I know that a positive integer is divisible by 2 if the last digit is 0, 2, 4, 6, and 8. And because 4, 6, and are multiples of 2 they should also be divisible. However I can't find why it wouldn't be divisible by 6?

Here's my proof so far for divisibility by 2:

10 divided by 2 has a remainder of 0. So 10 ≡ 0 (mod 2).
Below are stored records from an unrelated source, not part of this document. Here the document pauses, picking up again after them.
Lemma submit_all_NoDup submissions :
  NoDup (map toolSetSignature (submit_all submissions)).
Proof.
  induction submissions as [|w submissions IH] using rev_ind.
  - constructor.
  - rewrite submit_all_snoc. now apply submit_NoDup.
Qed.

(** A signature, once stored, stays stored. *)
Lemma submit_keeps stored w sig :
  sig ∈ map toolSetSignature stored -> sig ∈ map toolSetSignature (submit stored w).
Proof.
  intros Hin. unfold submit. destruct (Deduplicator w stored); [|exact Hin].
  rewrite map_app. apply elem_of_app. now left.
Qed.

Lemma submit_stores stored w :
  toolSetSignature w ∈ map toolSetSignature (submit stored w).
Proof.
  unfold submit, Deduplicator. case_bool_decide as Hin; [exact Hin|].
  rewrite map_app. apply elem_of_app. right. cbn. set_solver.
Qed.

Lemma submit_all_keeps submissions later sig :
  sig ∈ map toolSetSignature (submit_all submissions) ->
  sig ∈ map toolSetSignature (submit_all (submissions ++ later)).
Proof.
  induction later as [|w later IH] using rev_ind; intros Hin.
  - now rewrite app_nil_r.
  - rewrite app_assoc, submit_all_snoc. apply submit_keeps. auto.
Qed.

Lemma records_like_absent w stored :
  toolSetSignature w ∉ map toolSetSignature stored -> records_like w stored = [].
Proof.
  unfold records_like. induction stored as [|w' stored IH]; [reflexivity|].
  rewrite fmap_cons, not_elem_of_cons. intros [Hne Hnotin].
  rewrite filter_cons. case_decide as Hsig; [congruence|auto].
Qed.

Lemma records_like_NoDup w stored :
  NoDup (map toolSetSignature stored) -> (length (records_like w stored) <= 1)%nat.
Proof.
  unfold records_like. induction stored as [|w' stored IH]; [cbn; lia|].
  rewrite fmap_cons. intros [Hnotin Hnd]%NoDup_cons.
  rewrite filter_cons. case_decide as Hsig; [|auto].
  rewrite Hsig in Hnotin. apply records_like_absent in Hnotin.
  unfold records_like in Hnotin. rewrite Hnotin. cbn. lia.
Qed.

(** C7. The Deduplicator discards an incoming workflow exactly when a
    stored workflow has its tool-set signature; so when a workflow is
    submitted a second time, whatever was submitted before, between and
    after, the second submission changes nothing and the store holds at
    most one record with that signature. *)
Theorem Deduplicator_idempotent (earlier between : list Workflow) (w : Workflow)
    (stored : list Workflow) :
  (Deduplicator w stored = discard_as_duplicate <->
   exists w', w' ∈ stored /\ toolSetSignature w' = toolSetSignature w) /\
  submit (submit_all (earlier ++ [w] ++ between)) w
  = submit_all (earlier ++ [w] ++ between) /\
  (length (records_like w (submit_all (earlier ++ [w] ++ between ++ [w]))) <= 1)%nat.
Proof.
  split; [apply Deduplicator_discards|]. split.
  - assert (toolSetSignature w
            ∈ map toolSetSignature (submit_all (earlier ++ [w] ++ between))) as Hin.
    { rewrite app_assoc. apply submit_all_keeps.
      rewrite submit_all_snoc. apply submit_stores. }
    unfold submit, Deduplicator. now rewrite bool_decide_eq_true_2.
  - apply records_like_NoDup, submit_all_NoDup.
Qed.

End PipelineClaims.

(** ** The runs of the samples *)

Section Runs.
Import z Spec Route Pipeline.

(** Validation keeps the schema's fields in the schema's order: [selector]
    and [source] are gone, [scroll] is reordered, the payloads are whole. *)
Example parse_sample :
  parse BatchSchema Sample.batch
  = ([], Return
      (JObj [("events",
              JArr [JObj [("id", JStr "e1"); ("type", JStr "click");
                          ("timestamp", JNum (Number.int 1700000000000));
                          ("tabId", JNum (Number.int 7));
                          ("windowId", JNum (Number.int 1));
                          ("url", JStr "https://jira.com/browse");
                          ("payload", JObj [("x", JNum (Number.int 10));
                                            ("target", JObj [("tag", JStr "BUTTON")])])];
                    JObj [("id", JStr "e2"); ("type", JStr "scroll");
                          ("timestamp", JNum (Number.int 1700000000500));
                          ("tabId", JNum (Number.int 7));
                          ("windowId", JNum (Number.int 1)); ("payload", JObj [])]]);
             ("timestamp", JNum (Number.int 1700000001000))])).
Proof. vm_compute. reflexivity. Qed.

(** Every issue of a malformed body is reported, with its path. *)
Example malformed_issues :
  completion (parse BatchSchema Sample.malformed)
  = Throw (ZodError
      [{| expected := number_t; received := string_t;
          path := [inl "events"; inr 0%nat; inl "tabId"] |};
       {| expected := object_t; received := undefined;
          path := [inl "events"; inr 1%nat; inl "payload"] |}]).
Proof. vm_compute. reflexivity. Qed.

(** Numbers are printed by Number::toString, and an infinity as [null]. *)
Example stringify_array :
  JSON.stringify
    (JArr [JNum (Number.int 1); JNull; JBool true; JNum (Number.int (-20)); JArr [];
           JObj []; JNum (Number.int (10 ^ 21)); JNum (Number.int (10 ^ 20));
           JNum Number.infinity; JNum (Number.ratio 1 2); JNum (Number.ratio 1 10);
           JNum (Number.ratio 17000000000005 10); JNum (Number.ratio 1 3);
           JNum (Number.ratio 1 10000000); JNum (Number.int (2 ^ 53 + 1));
           JNum (Number.ratio (-1) 0)])
  = "[1,null,true,-20,[],{},1e+21,100000000000000000000,null,0.5,0.1,1700000000000.5,0.3333333333333333,1e-7,9007199254740992,null]".
Proof. vm_compute. reflexivity. Qed.

(** [path.join] normalises. *)
Example path_join_samples :
  map path_join [["/"; "src/server/python"]; ["/srv/app"; "src/server/python"];
                 [""; "src/server/python"]; ["/srv//app/"; "src/server/python"];
                 ["/srv/app/../web/."; "src/server/python"]; [".."; "src/server/python"]]
  = ["/src/server/python"; "/srv/app/src/server/python"; "src/server/python";
     "/srv/app/src/server/python"; "/srv/web/src/server/python";
     "../src/server/python"].
Proof. vm_compute. reflexivity. Qed.

Example not_json_run :
  POST {| body_json := None |} Sample.host
  = ([ConsoleError [Text "Error processing request:";
                    Thrown (SyntaxError "Unexpected token in JSON")]],
     Return {| status := 500; body := JObj [("error", JStr "Internal server error")] |}).
Proof. reflexivity. Qed.

Example crash_run :
  effects (serve {| body_json := Some Sample.batch |} Sample.host Sample.crash)
  = [Spawn "python3"
       ["/srv/app/src/server/python/group_flows.py";
        JSON.stringify (validated [Sample.click; Sample.scroll] (Number.int 1700000001000))]
       "/srv/app/src/server/python";
     ConsoleLog [Text "[Python stdout]: grouping events"];
     ConsoleError [Text "[Python stderr]: Traceback (most recent call last)"];
     ConsoleLog [Text "[Python process] Exited with code: 1"]].
Proof. vm_compute. reflexivity. Qed.

(** Without a working directory the handler throws before [spawn]. *)
Example adrift_run :
  serve {| body_json := Some Sample.batch |} Sample.adrift Sample.crash
  = ([ConsoleError [Text "Error processing request:";
                    Thrown (OtherError "ENOENT: no such file or directory, uv_cwd")]],
     Return {| status := 500; body := JObj [("error", JStr "Internal server error")] |}).
Proof. vm_compute. reflexivity. Qed.

(** An argument the system refuses: [spawn] throws, nothing is started. *)
Example oversized_run :
  serve {| body_json := Some Sample.oversized |} Sample.container Sample.crash
  = ([ConsoleError [Text "Error processing request:"; Thrown (OtherError "spawn E2BIG")]],
     Return {| status := 500; body := JObj [("error", JStr "Internal server error")] |}).
Proof. vm_compute. reflexivity. Qed.

(** Scenario A: two close sessions make one candidate, the late one its own. *)
Example scenario_candidates :
  map memberSessionIds (BoundaryDetector Scenario.config Scenario.summaries)
  = [["s1"; "s2"]; ["s3"]].
Proof. reflexivity. Qed.

(** Scenario C: the same workflow in two batches is stored once. *)
Example scenario_retry :
  submit_all [Scenario.ticket_from_thread; Scenario.ticket_from_thread]
  = [Scenario.ticket_from_thread].
Proof. vm_compute. reflexivity. Qed.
Then 10k ≡ 0 k ≡ 0 (mod 2) for k = 1, 2, 3, . . ..

so x ≡ a0 + a1 · 0 + a2 · 0 + a3 · 0 + a4 · 0 + · · · + am · 0 ≡ a0 (mod 2).

Therefore x is divisible by 2 if and only if its last digit a0 is divisible by 2, which happens if and only if the last digit is one of 0, 2, 4, 6, 8. a0 is the digit in the one's place, a1 in the ten's place etc.

Answer 1

If the digits before $336$ do not form a number divisble by $3$, the number is not divisible by $3$ and hence not divisible by $6$, the smallest (counter-)example is $1336$.

Answer 2

Usually for this type of question you just need to give a counterexample.

1336 ends with 336, but is it divisible by 6?

Answer 3

Hint:

A number is divisible by $6$ if it is divisible by $2$ and by $3$.

Add to $...336$ some digit such that the sum of the digits is not a multiple of $3$.

Answer 4

In order to show that a set of numbers are not all divisible by 6, all you need to do is show an example where it is not (as well as, for completeness, one that is).

The lowest positive integers ending with $336$ are $336$ itself ($= 6 × 56$) and $1336$ ($= 6 × 222 + 4$). These should do nicely.

The reason why the same logic used for 2, 4 and 8 cannot be used for 6, is that 2, 4 and 8 all divide 1000 (which itself divides the difference between two numbers ending in the last 3 digits), 6 does not - so if 6 divides $n$, it does not divide $n+1000$.

Answer 5

Let $n$ be a positive integer ending in digits $336$. Observe that $336$ is divisible by $8$. Since $1000 = 125 \times 8$ is divisible by $8$ and $n$ is of the form $n = m \times 1000 + 336$, $n$ is also divisible by $8$. In particular, $n$ is also divisible by $2$ and $4$.

$n$ is divisible by $6$ if and only if it is divisible by $2$ and $3$. But a number ending in digits $336$ need not be divisible by $3$ (because the sum of the digit of $n$ need not be divisible by $3$; for example, take $n=1336$).